Dataset entries:
======
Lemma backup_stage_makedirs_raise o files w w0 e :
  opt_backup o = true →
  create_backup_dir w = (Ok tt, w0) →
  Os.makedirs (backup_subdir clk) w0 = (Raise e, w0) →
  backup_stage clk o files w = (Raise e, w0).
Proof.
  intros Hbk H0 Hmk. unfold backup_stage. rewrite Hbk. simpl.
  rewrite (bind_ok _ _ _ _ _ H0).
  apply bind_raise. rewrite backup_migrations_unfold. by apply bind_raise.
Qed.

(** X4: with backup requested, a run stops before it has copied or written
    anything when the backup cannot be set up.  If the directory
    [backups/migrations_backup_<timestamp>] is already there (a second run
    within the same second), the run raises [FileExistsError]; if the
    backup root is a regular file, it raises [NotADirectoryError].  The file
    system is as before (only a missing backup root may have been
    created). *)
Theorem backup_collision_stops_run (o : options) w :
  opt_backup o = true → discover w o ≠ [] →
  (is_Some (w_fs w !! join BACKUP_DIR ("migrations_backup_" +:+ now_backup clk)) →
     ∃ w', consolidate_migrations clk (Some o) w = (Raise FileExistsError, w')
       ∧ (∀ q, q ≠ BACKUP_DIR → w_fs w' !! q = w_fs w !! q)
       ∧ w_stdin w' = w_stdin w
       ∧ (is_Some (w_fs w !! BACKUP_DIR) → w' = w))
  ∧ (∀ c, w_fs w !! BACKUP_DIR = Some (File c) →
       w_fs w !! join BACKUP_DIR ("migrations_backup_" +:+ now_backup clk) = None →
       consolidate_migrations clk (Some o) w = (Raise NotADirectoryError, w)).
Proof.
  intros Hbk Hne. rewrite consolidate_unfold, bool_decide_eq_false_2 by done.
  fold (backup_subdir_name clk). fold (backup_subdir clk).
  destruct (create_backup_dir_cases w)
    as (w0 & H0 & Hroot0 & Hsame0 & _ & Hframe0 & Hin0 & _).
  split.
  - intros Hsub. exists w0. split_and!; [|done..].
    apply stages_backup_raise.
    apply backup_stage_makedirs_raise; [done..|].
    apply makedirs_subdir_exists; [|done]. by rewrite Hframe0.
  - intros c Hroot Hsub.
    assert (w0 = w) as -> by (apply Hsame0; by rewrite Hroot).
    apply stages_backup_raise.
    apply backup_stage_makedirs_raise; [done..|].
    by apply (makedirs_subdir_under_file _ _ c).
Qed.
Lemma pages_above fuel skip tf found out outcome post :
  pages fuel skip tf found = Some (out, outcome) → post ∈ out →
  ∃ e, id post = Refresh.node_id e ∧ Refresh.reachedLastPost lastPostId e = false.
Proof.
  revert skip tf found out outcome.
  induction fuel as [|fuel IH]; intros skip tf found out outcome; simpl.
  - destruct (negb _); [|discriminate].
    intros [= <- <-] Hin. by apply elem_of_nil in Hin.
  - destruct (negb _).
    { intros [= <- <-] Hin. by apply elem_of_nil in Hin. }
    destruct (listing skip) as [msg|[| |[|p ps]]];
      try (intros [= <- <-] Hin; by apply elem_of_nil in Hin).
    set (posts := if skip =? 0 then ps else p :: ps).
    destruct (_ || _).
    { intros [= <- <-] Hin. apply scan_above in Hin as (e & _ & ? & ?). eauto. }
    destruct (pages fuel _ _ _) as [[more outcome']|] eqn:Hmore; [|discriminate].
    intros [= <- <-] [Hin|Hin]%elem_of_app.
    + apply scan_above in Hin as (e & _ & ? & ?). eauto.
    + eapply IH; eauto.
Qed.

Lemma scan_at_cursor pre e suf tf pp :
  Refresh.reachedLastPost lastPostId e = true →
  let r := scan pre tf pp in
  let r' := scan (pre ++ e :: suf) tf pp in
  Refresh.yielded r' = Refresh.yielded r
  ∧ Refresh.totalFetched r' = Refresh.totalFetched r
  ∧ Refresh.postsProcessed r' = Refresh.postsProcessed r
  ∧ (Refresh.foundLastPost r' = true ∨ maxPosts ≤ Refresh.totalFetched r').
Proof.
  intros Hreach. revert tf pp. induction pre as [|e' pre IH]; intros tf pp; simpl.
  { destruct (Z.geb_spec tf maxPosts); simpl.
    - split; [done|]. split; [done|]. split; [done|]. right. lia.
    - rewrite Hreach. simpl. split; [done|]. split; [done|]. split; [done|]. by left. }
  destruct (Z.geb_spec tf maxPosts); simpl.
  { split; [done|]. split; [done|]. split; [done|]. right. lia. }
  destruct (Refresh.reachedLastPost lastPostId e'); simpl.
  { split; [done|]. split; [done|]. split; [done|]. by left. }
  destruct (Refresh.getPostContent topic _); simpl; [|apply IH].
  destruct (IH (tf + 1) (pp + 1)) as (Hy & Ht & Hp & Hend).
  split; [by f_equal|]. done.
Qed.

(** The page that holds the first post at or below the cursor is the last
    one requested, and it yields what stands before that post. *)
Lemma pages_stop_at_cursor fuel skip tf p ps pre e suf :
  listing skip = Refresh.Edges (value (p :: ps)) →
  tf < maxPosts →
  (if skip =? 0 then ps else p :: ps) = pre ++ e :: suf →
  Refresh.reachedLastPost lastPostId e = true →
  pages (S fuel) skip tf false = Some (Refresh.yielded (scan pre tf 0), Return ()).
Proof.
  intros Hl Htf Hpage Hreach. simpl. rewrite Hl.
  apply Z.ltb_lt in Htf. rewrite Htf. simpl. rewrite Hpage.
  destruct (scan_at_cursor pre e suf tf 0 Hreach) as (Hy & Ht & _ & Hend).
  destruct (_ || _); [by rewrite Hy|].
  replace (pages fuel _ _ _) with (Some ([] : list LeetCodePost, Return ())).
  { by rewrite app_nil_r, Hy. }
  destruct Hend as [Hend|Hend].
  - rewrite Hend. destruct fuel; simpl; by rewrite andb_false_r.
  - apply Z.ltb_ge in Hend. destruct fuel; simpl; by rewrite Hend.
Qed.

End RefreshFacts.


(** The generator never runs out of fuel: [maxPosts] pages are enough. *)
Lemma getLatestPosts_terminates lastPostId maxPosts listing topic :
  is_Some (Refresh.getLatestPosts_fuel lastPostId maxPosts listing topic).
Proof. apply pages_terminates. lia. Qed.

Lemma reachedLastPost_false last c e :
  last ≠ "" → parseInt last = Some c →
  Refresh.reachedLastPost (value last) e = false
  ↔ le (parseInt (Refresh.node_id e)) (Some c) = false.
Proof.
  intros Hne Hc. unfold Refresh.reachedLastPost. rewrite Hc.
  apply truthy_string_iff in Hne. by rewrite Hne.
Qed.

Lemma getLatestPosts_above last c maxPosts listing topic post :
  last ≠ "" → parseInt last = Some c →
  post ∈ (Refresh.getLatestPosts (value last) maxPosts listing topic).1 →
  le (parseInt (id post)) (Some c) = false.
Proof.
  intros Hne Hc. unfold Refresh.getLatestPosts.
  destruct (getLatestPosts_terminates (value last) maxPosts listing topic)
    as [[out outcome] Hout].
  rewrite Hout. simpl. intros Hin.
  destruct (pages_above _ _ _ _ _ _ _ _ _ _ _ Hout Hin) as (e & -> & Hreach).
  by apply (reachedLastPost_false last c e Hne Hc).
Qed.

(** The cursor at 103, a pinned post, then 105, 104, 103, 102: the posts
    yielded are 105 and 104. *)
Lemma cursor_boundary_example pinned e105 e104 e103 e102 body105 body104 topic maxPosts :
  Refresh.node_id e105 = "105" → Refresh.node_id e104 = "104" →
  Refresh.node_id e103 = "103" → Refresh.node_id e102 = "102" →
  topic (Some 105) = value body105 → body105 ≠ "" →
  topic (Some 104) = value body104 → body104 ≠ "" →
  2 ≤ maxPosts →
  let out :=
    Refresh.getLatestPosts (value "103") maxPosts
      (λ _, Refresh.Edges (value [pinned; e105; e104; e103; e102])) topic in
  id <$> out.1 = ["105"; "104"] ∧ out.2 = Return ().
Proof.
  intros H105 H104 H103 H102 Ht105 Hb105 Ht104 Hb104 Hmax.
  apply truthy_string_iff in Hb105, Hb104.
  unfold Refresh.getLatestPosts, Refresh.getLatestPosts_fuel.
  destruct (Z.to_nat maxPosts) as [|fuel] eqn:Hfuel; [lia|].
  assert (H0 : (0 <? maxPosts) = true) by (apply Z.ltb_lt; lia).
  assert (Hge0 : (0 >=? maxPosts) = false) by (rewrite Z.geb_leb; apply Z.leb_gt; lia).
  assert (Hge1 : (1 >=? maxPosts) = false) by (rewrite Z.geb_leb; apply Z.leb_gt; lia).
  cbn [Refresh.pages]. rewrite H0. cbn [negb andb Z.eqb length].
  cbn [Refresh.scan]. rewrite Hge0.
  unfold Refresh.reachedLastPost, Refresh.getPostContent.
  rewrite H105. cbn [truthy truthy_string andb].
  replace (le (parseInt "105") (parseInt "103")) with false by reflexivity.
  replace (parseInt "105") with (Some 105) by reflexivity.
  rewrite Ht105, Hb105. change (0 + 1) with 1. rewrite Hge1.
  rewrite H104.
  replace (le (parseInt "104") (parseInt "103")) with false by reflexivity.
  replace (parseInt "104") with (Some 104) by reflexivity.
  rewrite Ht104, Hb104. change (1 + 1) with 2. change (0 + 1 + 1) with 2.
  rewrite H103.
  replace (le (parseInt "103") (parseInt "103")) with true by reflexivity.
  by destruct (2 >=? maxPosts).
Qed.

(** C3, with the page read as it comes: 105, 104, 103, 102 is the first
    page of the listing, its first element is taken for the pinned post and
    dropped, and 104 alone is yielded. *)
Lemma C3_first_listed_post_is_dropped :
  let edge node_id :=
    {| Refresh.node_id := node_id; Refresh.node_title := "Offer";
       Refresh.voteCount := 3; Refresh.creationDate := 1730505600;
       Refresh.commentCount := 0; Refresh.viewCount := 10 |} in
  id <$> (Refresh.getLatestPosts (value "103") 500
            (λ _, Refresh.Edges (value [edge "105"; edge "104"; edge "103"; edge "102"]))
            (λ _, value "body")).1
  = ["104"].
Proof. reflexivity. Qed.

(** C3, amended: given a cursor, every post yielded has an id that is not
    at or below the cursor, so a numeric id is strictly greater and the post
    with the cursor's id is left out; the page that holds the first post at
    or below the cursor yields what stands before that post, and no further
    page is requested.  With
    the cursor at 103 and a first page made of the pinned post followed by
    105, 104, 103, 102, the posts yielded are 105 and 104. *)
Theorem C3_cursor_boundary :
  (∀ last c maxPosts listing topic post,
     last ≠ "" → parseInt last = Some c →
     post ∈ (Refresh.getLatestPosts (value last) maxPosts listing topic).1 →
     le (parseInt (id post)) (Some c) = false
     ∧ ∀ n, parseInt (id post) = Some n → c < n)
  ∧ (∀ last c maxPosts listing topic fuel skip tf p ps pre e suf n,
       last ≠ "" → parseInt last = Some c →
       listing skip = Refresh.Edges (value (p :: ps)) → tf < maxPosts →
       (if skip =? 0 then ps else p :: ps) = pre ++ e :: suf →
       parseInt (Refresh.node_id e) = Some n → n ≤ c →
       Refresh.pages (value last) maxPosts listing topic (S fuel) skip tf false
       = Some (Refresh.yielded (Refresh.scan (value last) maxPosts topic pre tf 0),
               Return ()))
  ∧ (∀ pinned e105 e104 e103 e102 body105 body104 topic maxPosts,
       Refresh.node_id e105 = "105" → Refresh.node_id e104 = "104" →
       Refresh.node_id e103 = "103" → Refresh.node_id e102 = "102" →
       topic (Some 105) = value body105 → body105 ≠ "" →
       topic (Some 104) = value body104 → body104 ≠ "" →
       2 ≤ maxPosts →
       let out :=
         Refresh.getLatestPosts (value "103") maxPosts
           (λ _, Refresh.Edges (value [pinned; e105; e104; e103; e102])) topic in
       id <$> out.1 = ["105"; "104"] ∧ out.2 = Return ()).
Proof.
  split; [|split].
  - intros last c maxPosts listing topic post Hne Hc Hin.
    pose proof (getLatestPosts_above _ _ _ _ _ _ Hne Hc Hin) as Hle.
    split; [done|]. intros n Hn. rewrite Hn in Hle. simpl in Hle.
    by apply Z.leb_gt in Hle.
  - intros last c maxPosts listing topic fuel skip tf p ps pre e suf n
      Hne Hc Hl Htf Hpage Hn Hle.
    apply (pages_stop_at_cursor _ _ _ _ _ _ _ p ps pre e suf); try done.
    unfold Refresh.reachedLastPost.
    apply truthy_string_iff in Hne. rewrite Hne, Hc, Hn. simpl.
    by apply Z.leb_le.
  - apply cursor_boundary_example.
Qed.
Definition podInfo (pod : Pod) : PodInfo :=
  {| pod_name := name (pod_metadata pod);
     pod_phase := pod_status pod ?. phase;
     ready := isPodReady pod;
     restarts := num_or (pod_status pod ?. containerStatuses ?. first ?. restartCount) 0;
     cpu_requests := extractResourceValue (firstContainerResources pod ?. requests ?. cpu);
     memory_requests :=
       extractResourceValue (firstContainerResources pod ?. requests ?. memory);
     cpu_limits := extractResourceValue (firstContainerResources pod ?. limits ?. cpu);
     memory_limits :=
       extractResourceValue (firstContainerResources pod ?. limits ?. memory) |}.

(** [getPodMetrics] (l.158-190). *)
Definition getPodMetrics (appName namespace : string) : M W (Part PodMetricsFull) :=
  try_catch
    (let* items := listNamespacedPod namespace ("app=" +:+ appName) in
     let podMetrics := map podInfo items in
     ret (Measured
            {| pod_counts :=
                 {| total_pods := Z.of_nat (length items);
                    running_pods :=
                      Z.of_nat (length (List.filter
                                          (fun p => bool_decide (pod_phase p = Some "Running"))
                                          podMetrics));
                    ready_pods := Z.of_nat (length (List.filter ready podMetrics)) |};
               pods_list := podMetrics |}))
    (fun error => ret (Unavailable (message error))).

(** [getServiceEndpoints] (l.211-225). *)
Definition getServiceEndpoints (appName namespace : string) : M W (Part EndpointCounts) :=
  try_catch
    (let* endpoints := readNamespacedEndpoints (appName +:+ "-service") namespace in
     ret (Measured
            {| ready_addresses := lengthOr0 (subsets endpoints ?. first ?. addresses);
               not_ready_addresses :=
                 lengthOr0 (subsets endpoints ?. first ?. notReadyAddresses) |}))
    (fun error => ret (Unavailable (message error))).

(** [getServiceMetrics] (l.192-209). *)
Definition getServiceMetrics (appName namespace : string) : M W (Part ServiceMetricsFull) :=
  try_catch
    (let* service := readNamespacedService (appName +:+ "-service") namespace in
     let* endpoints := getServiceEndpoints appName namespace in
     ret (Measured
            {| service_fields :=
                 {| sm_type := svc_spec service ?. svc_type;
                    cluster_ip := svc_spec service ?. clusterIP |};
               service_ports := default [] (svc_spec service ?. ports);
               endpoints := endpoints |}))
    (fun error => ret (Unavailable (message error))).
======
● Exercise: Transcribe, word for word, the data above from its first line through the line with "backup root is", and include nothing else.

● Task answer:
Lemma backup_stage_makedirs_raise o files w w0 e :
  opt_backup o = true →
  create_backup_dir w = (Ok tt, w0) →
  Os.makedirs (backup_subdir clk) w0 = (Raise e, w0) →
  backup_stage clk o files w = (Raise e, w0).
Proof.
  intros Hbk H0 Hmk. unfold backup_stage. rewrite Hbk. simpl.
  rewrite (bind_ok _ _ _ _ _ H0).
  apply bind_raise. rewrite backup_migrations_unfold. by apply bind_raise.
Qed.

(** X4: with backup requested, a run stops before it has copied or written
    anything when the backup cannot be set up.  If the directory
    [backups/migrations_backup_<timestamp>] is already there (a second run
    within the same second), the run raises [FileExistsError]; if the
    backup root is a regular file, it raises [NotADirectoryError].  The file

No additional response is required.